(What this task involves)
Your answer should consist only of the lines below from the one with "(** The progress" through the one with "from 0 to 80. *)", copied exactly.

(Record set)
Lemma ticks_ascend total base span chunks : forall written last, base <= last <= base + span ->
  ascending last (ticks env total base span written last chunks) (base + span).
Proof.
  induction chunks as [|n chunks IH]; intros written last Hl; cbn [ticks]; [cbn; lia|].
  destruct (0 <? total); [|by apply IH]. set (pct := Z.min _ _). destruct (last <? pct) eqn:E; [|by apply IH].
  apply Z.ltb_lt in E. cbn. split; [lia|]. apply IH. unfold pct in *. lia.
Qed.

(** What the [i]-th of [n] machines reports, its archive arriving in [chunks]. *)
Definition vm_reports (n : nat) (i : nat) (x : Z * list Z) : list Z :=
  base_of i n :: ticks env x.1 (base_of i n) (span_of i n) 0 (base_of i n) x.2 ++ [base_of (S i) n].
Fixpoint all_reports (n i : nat) (l : list (Z * list Z)) : list Z :=
  match l with [] => [] | x :: l => vm_reports n i x ++ all_reports n (S i) l end.

Lemma span_exact n i : (0 < n <= 70)%nat -> base_of i n + span_of i n = base_of (S i) n /\ base_of i n <= base_of (S i) n.
Proof.
  intros Hn. unfold span_of, base_of. replace (Nat.max 1 n) with n by lia.
  assert (Z.of_nat i * 70 / Z.of_nat n + 1 <= Z.of_nat (S i) * 70 / Z.of_nat n); [|lia].
  rewrite <- Z.div_add by lia. apply Z.div_le_mono; lia.
Qed.

(** The progress bar of a run never goes back.  For at most 70 machines, the
    percentages that the code reports while it streams the archives, whatever their
    sizes and however they arrive, followed by those of the configuration, only grow,
    from 0 to 80. *)
Theorem progress_never_goes_back (l : list (Z * list Z)) :
  (length l <= 70)%nat -> ascending 0 (all_reports (length l) 0 l ++ [72; 80]) 80.
Proof.
  intros Hn. assert (forall l i, (i + length l <= 70)%nat -> forall n, (0 < n <= 70)%nat -> ascending (base_of i n) (all_reports n i l) (base_of (i + length l) n)) as H.
  { clear. induction l as [|x l IH]; intros i Hi n Hn; cbn [all_reports length]; [rewrite Nat.add_0_r; cbn; lia|].
    destruct (span_exact n i Hn) as [E Hle]. eapply ascending_app; [|rewrite Nat.add_succ_r; apply (IH (S i)); [cbn in Hi; lia|done]].
    cbn. split; [lia|]. eapply ascending_app; [apply ticks_ascend; unfold span_of; lia|]. cbn. rewrite E. lia. }
  destruct l as [|x l]; [cbn; lia|]. set (n := length (x :: l)) in *. assert (0 < n)%nat by (unfold n; cbn; lia).
  eapply ascending_app; [replace 0 with (base_of 0 n) by (by unfold base_of)|].
  - apply (H (x :: l) 0%nat); [done|lia].
  - cbn [Nat.add]. fold n. unfold base_of. replace (Nat.max 1 n) with n by lia. rewrite Z.mul_comm, Z.div_mul by lia. cbn. lia.
Qed.
End Progress.

(** ** Concrete runs

    A host with a virtual machine and a container, a local target and a disk that
    accepts every write: runs that succeed, that fail half way, that are started by a
    schedule, and the witnesses of the theorems on runs. *)

From S2P Require Import NetMount BackupStoreFacts.

Module RunDemo.
Export StoreDemo.

Definition web : VM := MkVM "web" "vm" "kvm" 10 [MkDisk "disk" "/pool/web.qcow2" "vda" "default"; MkDisk "cdrom" "/isos/deb.iso" "sda" "ISOS"] [] ["prod"].
Definition ct : VM := MkVM "ct" "container" "incus" 1 [] [] [].
Definition look (p : string) : source :=
  if String.eqb p "/pool/web.qcow2" then File "DISK" true
  else if String.eqb p "/opt/webkvm/alerts.json" then File "[]" true else Missing.
Definition env : Env :=
  MkEnv (Some "node 1") "20260101T000000.000000000Z" "0a0b0c0d0e0f" "beef" "2026-01-01T00:00:00Z" 100 200
    (fun _ => false) (fun _ _ => false) (fun _ => true) (fun _ => true) (fun _ _ => true) (fun _ => true) Copied (Some 1000000)
    look (fun _ => 4096) [] (Some [("alerts.json", false)]) (fun _ => [3; 4]) (fun written total span => written * span / total)
    (fun l => Z.of_nat (length l)) (fun _ => 7) (fun _ => "sha") (fun i => "chk-" +:+ Itoa (Z.of_nat i)) (fun p => Some (Volume p)).
Definition runner (scope : list VM) (export : option (VM -> option string)) (incremental : bool) : Runner :=
  MkRunner "/opt/webkvm" 0 false (Some (Ok scope)) None (fun _ => []) export
    (if incremental then Some (fun _ _ _ => true) else None) true.
Definition both := runner [web; ct] (Some (fun _ => Some "LXD")) false.
Definition no_export := runner [web; ct] None false.

Abbreviation demo_world := (World (WT := cell (list Target)) (WS := cell (list Schedule)) (WJ := cell (list Job))
  (WC := cell (gmap string TargetSecret)) (WV := cell (gmap string verifiedInfo)) (CW := cell (list Chain))).
Definition world0 : demo_world :=
  MkWorld s1 (new_job "" "" "" 0) {["/srv/b/old.tar.zst" := Export "old"]} (MkRemote ∅ 0) (holding []) [] [].
Abbreviation yes := (fun _ => true).
Definition tgt0 : Target := default (default_target "" 0) (GetTarget "t_1" s1).
Definition run_demo (rn : Runner) (scheduleID : string) (w : demo_world) :=
  runJob links sort_key yes (fun _ => None) yes yes yes (fun _ b => Some b) true env rn
    tgt0 (w_job w) scheduleID w.
Definition launched (w : demo_world) : demo_world :=
  match launch sort_key env "j_1" "t_1" "" [] w with (Ok (_, j), w) => set_job j w | (Err _, w) => w end.
Definition world1 := launched world0.

Definition name (x : string) : string := "/srv/b/webkvm-node_1-20260101T000000.000000000Z-0a0b0c0d0e0f-" +:+ x.

(** The disc image is left out; the container is stored as it is exported. *)
Example both_run :
  let r := run_demo both "" world1 in
  jb_Status r.1.1 = "success" /\
  (fun b => match b with Tar ms => map fst ms | _ => [] end) <$> (w_fs r.2 !! name "web.tar.zst") = Some ["domain.xml"; "disks/web.qcow2"; "manifest.txt"] /\
  w_fs r.2 !! name "ct.tar.gz" = Some (Export "LXD") /\ is_Some (w_fs r.2 !! name "config.tar.zst").
Proof. vm_compute. split_and!; by eauto. Qed.

(** A run that cannot export the container: the archive of the first machine stays
    on the target and an empty file under the name of the second, and the job lists
    neither. *)
Example failed_run_leaves_files :
  let r := run_demo no_export "" world1 in
  jb_Status r.1.1 = "error" /\ jb_Filenames r.1.1 = [] /\
  is_Some (w_fs r.2 !! name "web.tar.zst") /\ w_fs r.2 !! name "ct.tar.gz" = Some NoData.
Proof. vm_compute. split_and!; by eauto. Qed.

(** The record of a job that cannot be saved stays in memory, running. *)
Definition stuck : demo_world :=
  set_store (MkStore (dataDir s1) (targets s1) (schedules s1) (jobs s1) (secrets s1) (verified s1) (host s1) (d_targets s1) (d_schedules s1)
    (MkCell (Some (Whole [])) false) (d_secrets s1) (d_verified s1)) world0.
Example unsaved_job_keeps_running :
  let r := RunOnce links sort_key yes (fun _ => None) yes yes yes (fun _ b => Some b) true env both "j_1" "t_1" "" stuck in
  r.1 = Err NotRecorded /\ jb_Status <$> (jobs (w_store r.2) !! "j_1") = Some "running".
Proof. vm_compute. done. Qed.

(** Were an incremental schedule to run: the container is skipped and the run still
    succeeds, the chain knows the checkpoint and the job does not. *)
Definition nightly : Schedule := MkSchedule "s_1" "nightly" "0 3 * * *" "t_1" "incremental" true time_zero "" "" time_zero 0 0.
Definition world2 : demo_world := set_store (set_schedules {["s_1" := nightly]} (w_store world1)) world1.
Example incremental_forgets_checkpoint :
  let r := run_demo (runner [web; ct] None true) "s_1" world2 in
  jb_Status r.1.1 = "success" /\ jb_CheckpointID r.1.1 = "" /\ map jf_VMID (jb_Files r.1.1) = ["web"; ""] /\
  match GetChain "web" (w_chain r.2) with Ok (Some c) => Checkpoint c = "chk-0" | _ => False end.
Proof. vm_compute. done. Qed.
Example fallback_reason_lost :
  let r := run_demo both "s_1" world2 in jb_Mode r.1.1 = "full" /\ jb_Message r.1.1 = "".
Proof. vm_compute. done. Qed.

(** With more machines than points of the bar, it goes back. *)
Example bar_goes_back : ~ ascending 0 (all_reports env 141 0 [(1, [1]); (1, [1])]) 80.
Proof. vm_compute. intros (_ & _ & H & _). by apply H. Qed.
End RunDemo.

Lemma every_run_ends_its_job_witness :
  jobs (w_store (RunDemo.run_demo RunDemo.no_export "" RunDemo.world1).2) !! "j_1" = Some (RunDemo.run_demo RunDemo.no_export "" RunDemo.world1).1.1.
Proof.
  assert (jb_ID (w_job RunDemo.world1) = "j_1") as Hid by (vm_compute; reflexivity).
  assert (is_Some (jobs (w_store RunDemo.world1) !! jb_ID (w_job RunDemo.world1))) as Hk by (vm_compute; eexists; reflexivity).
  pose proof (every_run_ends_its_job StoreDemo.links StoreDemo.sort_key (fun _ => true) (fun _ => None) (fun _ => true) (fun _ => true) (fun _ => true)
    (fun _ b => Some b) true RunDemo.env RunDemo.no_export RunDemo.tgt0 (w_job RunDemo.world1) "" RunDemo.world1) as H.
  fold (RunDemo.run_demo RunDemo.no_export "" RunDemo.world1) in H. destruct (RunDemo.run_demo RunDemo.no_export "" RunDemo.world1) as [[j err] w'].
  destruct (H j err w' Hk eq_refl) as (_ & _ & _ & Hj & _). rewrite Hid in Hj. exact Hj.
Defined.


Lemma full_run_keeps_files_witness :
  w_fs (RunDemo.run_demo RunDemo.no_export "" RunDemo.world1).2 !! "/srv/b/old.tar.zst" = Some (Export "old").
Proof.
  assert ((begun StoreDemo.sort_key RunDemo.no_export RunDemo.tgt0 (w_job RunDemo.world1) "" RunDemo.world1).1 <> "incremental") as Hm by (vm_compute; discriminate).
  assert (w_fs RunDemo.world1 !! "/srv/b/old.tar.zst" = Some (Export "old")) as Hf by (vm_compute; reflexivity).
  assert ("/srv/b/old.tar.zst" <> latest (dir_of RunDemo.env RunDemo.no_export RunDemo.tgt0)) as Hl by (vm_compute; discriminate).
  assert (is_remote (tg_Type RunDemo.tgt0) = true -> in_tree (staging_of RunDemo.env RunDemo.no_export RunDemo.tgt0) "/srv/b/old.tar.zst" = false) as Hs by (vm_compute; discriminate).
  pose proof (full_run_keeps_files StoreDemo.links StoreDemo.sort_key (fun _ => true) (fun _ => None) (fun _ => true) (fun _ => true) (fun _ => true)
    (fun _ b => Some b) true RunDemo.env RunDemo.no_export RunDemo.tgt0 (w_job RunDemo.world1) "" RunDemo.world1) as H.
  fold (RunDemo.run_demo RunDemo.no_export "" RunDemo.world1) in H. destruct (RunDemo.run_demo RunDemo.no_export "" RunDemo.world1) as [r w'].
  exact (H r w' "/srv/b/old.tar.zst" (Export "old") Hm eq_refl Hf Hl Hs).
Defined.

(Reply to the exercise)
(** The progress bar of a run never goes back.  For at most 70 machines, the
    percentages that the code reports while it streams the archives, whatever their
    sizes and however they arrive, followed by those of the configuration, only grow,
    from 0 to 80. *)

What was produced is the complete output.